DataScrub Tutorial

A complete guide to cleaning, transforming, and importing data in Excel with DataScrub's 55+ tools.

1. Getting Started

Installation

How to install DataScrub:

  1. Download the DataScrub64-packed.xll file
  2. Double-click the file — Excel will open and load the add-in
  3. Look for the DATA SCRUB tab in the Excel ribbon
Tip: To make DataScrub load automatically every time you open Excel, go to File > Options > Add-ins > set Manage to Excel Add-ins > click Go > click Browse and select the .xll file.

The Ribbon

Once installed, you'll see a DATA SCRUB tab in your Excel ribbon. All 55+ tools are organized into groups:

DataScrub ribbon tab showing all tool groups
The DATA SCRUB ribbon tab with tools organized by category: Undo, Scan, Text, Numbers, Dates, Cleanup, Contacts, Import, and License.
Ribbon GroupWhat It DoesKey Tools
UndoReverse any DataScrub operationUndo
ScanDiagnose data quality issuesHealth Scan
TextClean and transform text valuesTrim Spaces, Strip Chars, Change Case, Add Text, Split, Join, Rearrange, Parse, Create, Count
NumbersFix and format numeric dataInsert, Quick Calc, Analyze, Transform, Convert, Calculate, Smart Fix
DatesParse and standardize datesExtract, Text → Date
CleanupRemove unwanted dataRemove Chars, Dedup, Clean HTML, Values, Remove Blanks, Unmerge, Fill, Find, Replace+
ContactsFormat contact informationSmart Fill, Standardize, Validate Emails, Format Phones, Split Names, Split Address, Normalize Country, Clean URLs
ImportBring in external dataImport (CSV, PDF, Word)

Basic Workflow

Every DataScrub tool follows the same simple pattern:

The 3-step workflow:

  1. Select the cells or columns you want to clean
  2. Click the tool you want from the DATA SCRUB ribbon
  3. Done — your data is cleaned in place. Use Undo if you need to revert.
Tip: You can select entire columns by clicking the column header (A, B, C...).

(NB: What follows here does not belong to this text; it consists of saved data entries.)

(** * Desktop duplication sessions of the Direct3D 11 back end

    A shallow embedding of [libobs-d3d11/d3d11-duplicator.cpp]: the
    per-monitor duplication session ([gs_duplicator]), its cached texture,
    the preview window presenter, the polling operation
    [gs_duplicator_update_frame] and the process-wide registry
    ([instances]) with its reference counts.

    Conventions.
    - C integers are [Z]; conversions between widths are written out
      ([to_uint32], [to_int32]).
    - A nullable pointer or COM pointer is an [option].
    - Every call into the capture provider, the GPU or the window system
      whose answer the code branches on takes that answer from an
      environment record; every such call the code makes for its effect is
      recorded, in program order, in a trace of [event]s.
    - Objects created with [new] carry a serial number taken from the device
      ([next_obj]); two objects are the same object exactly when their
      serials agree (a memory address may be reused after [delete], a serial
      is not). *)

From Stdlib Require Import ZArith List Bool Lia String.
From stdpp Require Import base option list gmap.
Import ListNotations.
Open Scope Z_scope.

(** ** Platform constants

    Values of the Windows SDK headers that the file reaches through
    [d3d11-subsystem.hpp] ([winerror.h], [dxgiformat.h]). An [HRESULT] is a
    signed 32-bit integer and fails exactly when it is negative. *)

Definition HRESULT := Z.
Definition DXGI_FORMAT := Z.
Definition handle := nat.

Definition to_uint32 (v : Z) : Z := v mod 2 ^ 32.
Definition to_int32 (v : Z) : Z := (v + 2 ^ 31) mod 2 ^ 32 - 2 ^ 31.

(** The conversion of an integer to [float] (binary32, round to nearest, ties
    to even), given by the value of the result. That value is again an
    integer: up to [2^24] in magnitude every integer is a [float], and above
    it the floats are spaced by a power of two. (Magnitudes beyond the largest
    [float], about [2^128], do not occur for the 32-bit integers converted
    here.) *)
Definition float_of_integer (v : Z) : Z :=
  let a := Z.abs v in
  if a <? 2 ^ 24 then v
  else
    let ulp := 2 ^ (Z.log2 a - 23) in
    let q := a / ulp in
    let r := a mod ulp in
    let up := if 2 * r <? ulp then false
              else if ulp <? 2 * r then true
              else Z.odd q in
    Z.sgn v * ((if up then q + 1 else q) * ulp).

Definition FAILED (hr : HRESULT) : bool := hr <? 0.
Definition SUCCEEDED (hr : HRESULT) : bool := 0 <=? hr.

Definition S_OK : HRESULT := 0.
Definition E_FAIL : HRESULT := to_int32 0x80004005.
Definition DXGI_ERROR_NOT_FOUND : HRESULT := to_int32 0x887A0002.
Definition DXGI_ERROR_ACCESS_LOST : HRESULT := to_int32 0x887A0026.
Definition DXGI_ERROR_WAIT_TIMEOUT : HRESULT := to_int32 0x887A0027.

Definition DXGI_FORMAT_R16G16B16A16_FLOAT : DXGI_FORMAT := 10.
Definition DXGI_FORMAT_R8G8B8A8_UNORM : DXGI_FORMAT := 28.
Definition DXGI_FORMAT_B8G8R8A8_UNORM : DXGI_FORMAT := 87.

(** ** The graphics headers

    [gs_color_format], [ConvertDXGITextureFormat] (d3d11-subsystem.hpp) and
    [gs_generalize_format] (graphics.h) live outside this file; the
    development is parametric in them. *)

Definition gs_color_format := Z.

Class GraphicsHeaders := {
  GS_BGRA : gs_color_format;
  ConvertDXGITextureFormat : DXGI_FORMAT -> gs_color_format;
  gs_generalize_format : gs_color_format -> gs_color_format
}.

Inductive gs_color_space := GS_CS_SRGB | GS_CS_SRGB_16F | GS_CS_709_SCRGB.

Inductive log_level := LOG_ERROR | LOG_DEBUG.

(** ** Data *)

Record RECT := {
  rect_left : Z; rect_top : Z; rect_right : Z; rect_bottom : Z
}.

(** [gs_rect]: x, y, cx, cy (all [int]). *)
Record gs_rect := { vp_x : Z; vp_y : Z; vp_cx : Z; vp_cy : Z }.

Record D3D11_TEXTURE2D_DESC := {
  Width : Z; Height : Z; Format : DXGI_FORMAT
}.

Record D3D11_BOX := {
  box_left : Z; box_top : Z; box_front : Z;
  box_right : Z; box_bottom : Z; box_back : Z
}.

(** A native frame: the [ID3D11Texture2D] the provider hands out. Its image is
    an opaque value. *)
Record ID3D11Texture2D := {
  GetDesc : D3D11_TEXTURE2D_DESC;
  frame_image : nat
}.

(** [gs_texture_2d], with the members this file reads. [image] is what the
    GPU resource currently holds ([None]: never written). *)
Module gs_texture_2d.
Record t := mk {
  id : nat;
  width : Z;
  height : Z;
  format : gs_color_format;
  texture : option handle;
  renderTarget0 : option handle;
  image : option nat
}.
Definition set_image (i : option nat) (x : t) : t :=
  mk (id x) (width x) (height x) (format x) (texture x) (renderTarget0 x) i.
End gs_texture_2d.

Record gs_swap_chain := {
  sc_id : nat;
  target : gs_texture_2d.t;
  hWaitable : option handle;
  swap : handle
}.

Definition set_target (t : gs_texture_2d.t) (sc : gs_swap_chain) : gs_swap_chain :=
  {| sc_id := sc_id sc; target := t; hWaitable := hWaitable sc; swap := swap sc |}.

(** The part of [gs_device] this file touches: the current swap chain
    (a pointer, here the swap chain's serial), the cached viewport, the
    render target bound on the immediate context, and the object counter. *)
Record gs_device := {
  curSwapChain : option nat;
  viewport : gs_rect;
  context_render_target : option handle;
  next_obj : nat
}.

Definition set_curSwapChain (v : option nat) (dev : gs_device) : gs_device :=
  {| curSwapChain := v; viewport := viewport dev;
     context_render_target := context_render_target dev; next_obj := next_obj dev |}.
Definition set_viewport (v : gs_rect) (dev : gs_device) : gs_device :=
  {| curSwapChain := curSwapChain dev; viewport := v;
     context_render_target := context_render_target dev; next_obj := next_obj dev |}.
Definition set_context_render_target (v : option handle) (dev : gs_device) : gs_device :=
  {| curSwapChain := curSwapChain dev; viewport := viewport dev;
     context_render_target := v; next_obj := next_obj dev |}.
Definition bump_next_obj (dev : gs_device) : gs_device :=
  {| curSwapChain := curSwapChain dev; viewport := viewport dev;
     context_render_target := context_render_target dev; next_obj := S (next_obj dev) |}.

(** [struct gs_duplicator]. [sdr_white_nits] is a [float] in the source; it
    only ever holds 80 or an integer converted to [float], so the field
    carries the value of that [float], which is an integer (see
    [float_of_integer]). [refs] is a [long] (32 bits on the target). *)
Record gs_duplicator := {
  duplicator : option handle;
  texture : option gs_texture_2d.t;
  hdr : bool;
  color_space : gs_color_space;
  sdr_white_nits : Z;
  idx : Z;
  refs : Z;
  updated : bool;
  displayWindow : option handle;
  displaySwapChain : option gs_swap_chain
}.

Definition set_texture (v : option gs_texture_2d.t) (d : gs_duplicator) : gs_duplicator :=
  {| duplicator := duplicator d; texture := v; hdr := hdr d;
     color_space := color_space d; sdr_white_nits := sdr_white_nits d;
     idx := idx d; refs := refs d; updated := updated d;
     displayWindow := displayWindow d; displaySwapChain := displaySwapChain d |}.
Definition set_color_space (v : gs_color_space) (d : gs_duplicator) : gs_duplicator :=
  {| duplicator := duplicator d; texture := texture d; hdr := hdr d;
     color_space := v; sdr_white_nits := sdr_white_nits d;
     idx := idx d; refs := refs d; updated := updated d;
     displayWindow := displayWindow d; displaySwapChain := displaySwapChain d |}.
Definition set_refs (v : Z) (d : gs_duplicator) : gs_duplicator :=
  {| duplicator := duplicator d; texture := texture d; hdr := hdr d;
     color_space := color_space d; sdr_white_nits := sdr_white_nits d;
     idx := idx d; refs := v; updated := updated d;
     displayWindow := displayWindow d; displaySwapChain := displaySwapChain d |}.
Definition set_updated (v : bool) (d : gs_duplicator) : gs_duplicator :=
  {| duplicator := duplicator d; texture := texture d; hdr := hdr d;
     color_space := color_space d; sdr_white_nits := sdr_white_nits d;
     idx := idx d; refs := refs d; updated := v;
     displayWindow := displayWindow d; displaySwapChain := displaySwapChain d |}.
Definition set_displaySwapChain (v : option gs_swap_chain) (d : gs_duplicator) : gs_duplicator :=
  {| duplicator := duplicator d; texture := texture d; hdr := hdr d;
     color_space := color_space d; sdr_white_nits := sdr_white_nits d;
     idx := idx d; refs := refs d; updated := updated d;
     displayWindow := displayWindow d; displaySwapChain := v |}.

(** ** Effects *)

Inductive HRError := mkHRError (str : string) (hr : HRESULT).

(** What C++ code can throw here: a string literal or an [HRError]. *)
Inductive exn := throw_str (msg : string) | throw_HRError (e : HRError).

Inductive event :=
| ev_blog (lvl : log_level) (msg : string)
(* capture provider *)
| ev_AcquireNextFrame (timeout : Z) (hr : HRESULT)
| ev_QueryInterface_Texture2D (hr : HRESULT)
| ev_ReleaseFrame
(* texture cache *)
| ev_delete_texture (id : nat)
| ev_gs_texture_create (w h : Z) (fmt : gs_color_format) (result : option nat)
| ev_CopyResource (dst : nat) (src : nat)
(* preview presenter *)
| ev_Resize (sc : nat) (cx cy : Z) (fmt : gs_color_format) (ok : bool)
| ev_ClearRenderTargetView (rtv : handle)
| ev_OMSetRenderTargets (rtv : handle)
| ev_CopySubresourceRegion (dst : option handle) (src : handle) (box : D3D11_BOX)
| ev_Present (sc : nat) (interval : Z)
(* teardown *)
| ev_delete_swap_chain (sc : nat)
| ev_DestroyWindow (hwnd : handle)
| ev_ShowWindow (hwnd : handle) (show : bool)
| ev_Release_duplication (h : handle).

#[global] Instance event_eq_dec : EqDecision event.
Proof. unfold EqDecision, Decision. repeat decide equality. Defined.

(** What the outside world answers during one call of
    [gs_duplicator_update_frame]. *)
Record update_env := {
  env_AcquireNextFrame : HRESULT;
  env_QueryInterface : HRESULT;
  env_frame : ID3D11Texture2D;
  env_texture_alloc : option handle;
  env_IsWindowVisible : bool;
  env_GetClientRect : RECT;
  env_Resize : gs_swap_chain -> Z -> Z -> gs_color_format ->
               option HRError * gs_texture_2d.t
}.

Inductive gs_zstencil_format := GS_ZS_NONE.

Record gs_init_data := {
  init_hwnd : handle;
  init_cx : Z;
  init_cy : Z;
  init_format : gs_color_format;
  init_zsformat : gs_zstencil_format;
  init_num_backbuffers : Z
}.

(** [gs_monitor_color_info], as far as [Start] reads it. *)
Record gs_monitor_color_info := { info_hdr : bool; info_sdr_white_nits : Z }.

(** What the outside world answers while a [gs_duplicator] is constructed:
    first the calls of [Start], then those of [CreateDisplayWindow]. *)
Record start_env := {
  env_EnumOutputs : HRESULT;
  env_QueryInterface_Output5 : HRESULT;
  env_DuplicateOutput1 : HRESULT;
  env_GetDesc : HRESULT;
  env_GetMonitorColorInfo : gs_monitor_color_info;
  env_QueryInterface_Output1 : HRESULT;
  env_DuplicateOutput : HRESULT;
  env_duplication : handle;
  env_RegisterClassW : bool;
  env_EnumOutputs_window : HRESULT;
  env_GetDesc_window : HRESULT;
  env_DesktopCoordinates : RECT;
  env_CreateWindowW : option handle;
  env_new_swap_chain : gs_init_data -> exn + (gs_texture_2d.t * option handle * handle)
}.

DataScrub will process all non-empty cells in the selection.

2. Data Health Scan

The Health Scan is the best place to start with any new dataset. It analyzes your entire selection and reports every quality issue it finds — extra spaces, text-formatted numbers, formula errors, blanks, duplicates, and hidden characters — all in one pass.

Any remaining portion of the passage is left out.